Rice’s Lydia Kavraki presents “Reasoning for Complex Physical Systems” as part of the IRIM Robotics Seminar Series. The event will be held in the Georgia Tech Manufacturing Institute Auditorium from 12-1 p.m. and is open to the public.
Robots are rapidly evolving from simple instruments for repetitive tasks to increasingly sophisticated machines capable of performing challenging operations in our daily environment. As they make their way out of custom-made workspaces in factories, algorithms that integrate task and motion planning are needed to enable robots to autonomously execute high-level tasks. This talk will describe a novel framework for the synthesis of motion plans using specifications expressed in temporal logics and sampling-based motion planners. The power and extensibility of the framework has led to algorithmic advances for analyzing the motion and function of proteins, the worker molecules of all cells. The talk will conclude by discussing robotics-inspired methods for computing the flexibility of proteins and large macromolecular complexes with the ultimate goals of deciphering molecular function and aiding the discovery of new therapeutics.
Lydia E. Kavraki is the Noah Harding Professor of Computer Science and Bioengineering at Rice University. She received her B.A. in Computer Science from the University of Crete in Greece and her Ph.D. in Computer Science from Stanford University. Her research contributions are in physical algorithms and their applications in robotics, as well as in computational structural biology and biomedicine. Kavraki has authored more than 200 peer-reviewed journal and conference publications and co-authored the popular robotics textbook “Principles of Robot Motion” published by MIT Press. She is heavily involved in the development of The Open Motion Planning Library, which is used in industry and in academic research in robotics and medicine.
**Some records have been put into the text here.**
(* ===== verification/JsNumber.v ===== *)
(** * JsNumber: the values of the type [number]

    A [number] is an IEEE-754 binary64 value: the Standard Library's
    [spec_float] at precision [prec = 53] and maximal exponent
    [emax = 1024].  A finite value [S754_finite s m e] is [(-1)^s * m * 2^e].

    The file gives the operations the program uses on numbers:
    - numeric literals: [of_Z] for [0], [1], [2], [3] and [of_decimal] for
      [0.01] and [0.0095] (the nearest binary64 value, as the parser gives);
    - [strict_eq] for [===], [mul] for [*], [to_boolean] for the truthiness
      test made by [||];
    - [toFixed] for [Number.prototype.toFixed], step by step as ECMA-262
      (21.1.3.3) words it, for [0 <= fractionDigits <= 100] (outside that
      range the method raises a RangeError; the program passes [2]).  For
      values of at least 10^21 the method returns [Number::toString];
    - [to_string] for [Number::toString] in radix 10 (ECMA-262 6.1.6.1.20),
      which the template literal of the stop-count label applies: the
      shortest decimal that reads back as the same number. *)

From S2P Require Import Prelude Digits.
From Stdlib Require Import SpecFloat.

(** ** Definitions *)

Definition prec : Z := 53.
Definition emax : Z := 1024.

Definition number : Type := spec_float.

Definition NaN : number := S754_nan.

(** The representation is the canonical one of a binary64 value. *)
Definition valid (x : number) : bool := valid_binary prec emax x.

(** An integer literal. *)
Definition of_Z (z : Z) : number := binary_normalize prec emax z 0 false.

(** The decimal literal [m * 10^-k]: the binary64 value nearest to it. *)
Definition of_decimal (m : Z) (k : nat) : number :=
  SFdiv prec emax (of_Z m) (of_Z (10 ^ Z.of_nat k)).

(** [x * y] *)
Definition mul (x y : number) : number := SFmul prec emax x y.

(** [x === y] on numbers: [NaN] differs from itself, [+0] equals [-0]. *)
Definition strict_eq (x y : number) : bool := SFeqb x y.

(** ToBoolean on a number: false for [+0], [-0] and [NaN]. *)
Definition to_boolean (x : number) : bool :=
  match x with
  | S754_zero _ | S754_nan => false
  | _ => true
  end.

Definition is_finite (x : number) : bool :=
  match x with
  | S754_zero _ | S754_finite _ _ _ => true
  | _ => false
  end.

(** [m * 2^e * 10^f] as a fraction [(a, d)], exactly. *)
Definition scaled (f : nat) (m : positive) (e : Z) : Z * Z :=
  if 0 <=? e then (Z.pos m * 2 ^ e * 10 ^ Z.of_nat f, 1)
  else (Z.pos m * 10 ^ Z.of_nat f, 2 ^ (- e)).

(** toFixed, step 11.a: the integer [n] for which [n / 10^f - x] is as close
    to zero as possible, the larger [n] if there are two. *)
Definition nearest_scaled (f : nat) (m : positive) (e : Z) : Z :=
  round_half_up (scaled f m e).1 (scaled f m e).2.

(** [m * 2^e >= 10^k] *)
Definition at_least_pow10 (k : nat) (m : positive) (e : Z) : bool :=
  10 ^ Z.of_nat k * (scaled 0 m e).2 <=? (scaled 0 m e).1.

(** The smallest exponent of a binary64 mantissa. *)
Definition emin : Z := 3 - emax - prec.

(** Number::toString works on [x = m * 2^e] scaled to an integer: [X] is
    [x * D * 10^a], where [D = 2^-e] clears the binary fraction and the
    decimal scale [a] is large enough for [x * 10^a] to have at least 17
    digits before the point. *)
Definition decimal_scale (m : positive) (e : Z) : Z :=
  if 0 <=? e then (if at_least_pow10 16 m e then 0 else 17)
  else Z.max 0 (17 + Z.of_nat (String.length (digits (2 ^ (- e))))
                   - Z.of_nat (String.length (digits (Z.pos m)))).
(* ===== verification/Ticket.v ===== *)
(** * Ticket: the records of the ticket list

    The interface [Ticket] of src/src/components/TicketList.tsx (lines 6-18)
    as a record with the fields of the source, in its order.  The two
    numeric fields are binary64 numbers ([JsNumber.number]); the data file
    supplies integers, and [well_formed] says so without the operations
    depending on it. *)

From S2P Require Import Prelude JsNumber.
From Stdlib Require Import SpecFloat.

(** ** Definitions *)

Record Ticket := mkTicket {
  origin : string;
  origin_name : string;
  destination : string;
  destination_name : string;
  departure_date : string;
  departure_time : string;
  arrival_date : string;
  arrival_time : string;
  carrier : string;
  stops : number;
  price : number;
}.

(** What spec.md section 3 assumes of the data: the stop count is a natural
    number and the price is a finite number that is not negative. *)
Definition well_formed (t : Ticket) : Prop :=
  (∃ k : Z, 0 ≤ k < 2 ^ 53 ∧ stops t = of_Z k) ∧
  valid (price t) = true ∧ is_finite (price t) = true ∧
  match price t with S754_finite s _ _ => s = false | _ => True end.

(** A ticket with the given stop count and price in whole units, for the
    examples. *)
Definition sample (k p : Z) : Ticket :=
  mkTicket "VVO" "Владивосток" "TLV" "Тель-Авив"
           "12.05.18" "16:20" "12.05.18" "22:10" "TK" (of_Z k) (of_Z p).

#[export] Instance Ticket_eq_dec : EqDecision Ticket.
Proof. solve_decision. Defined.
Kavraki is a Fellow of the Association of Computing Machinery, a Fellow of the Institute of Electrical and Electronics Engineers, a Fellow of the Association for the Advancement of Artificial Intelligence, a Fellow of the American Institute for Medical and Biological Engineering, a Fellow of the American Association for the Advancement of Science, and a member of the Institute of Medicine of the National Academies. She was recently recognized with the Women in Science Award from BioHouston.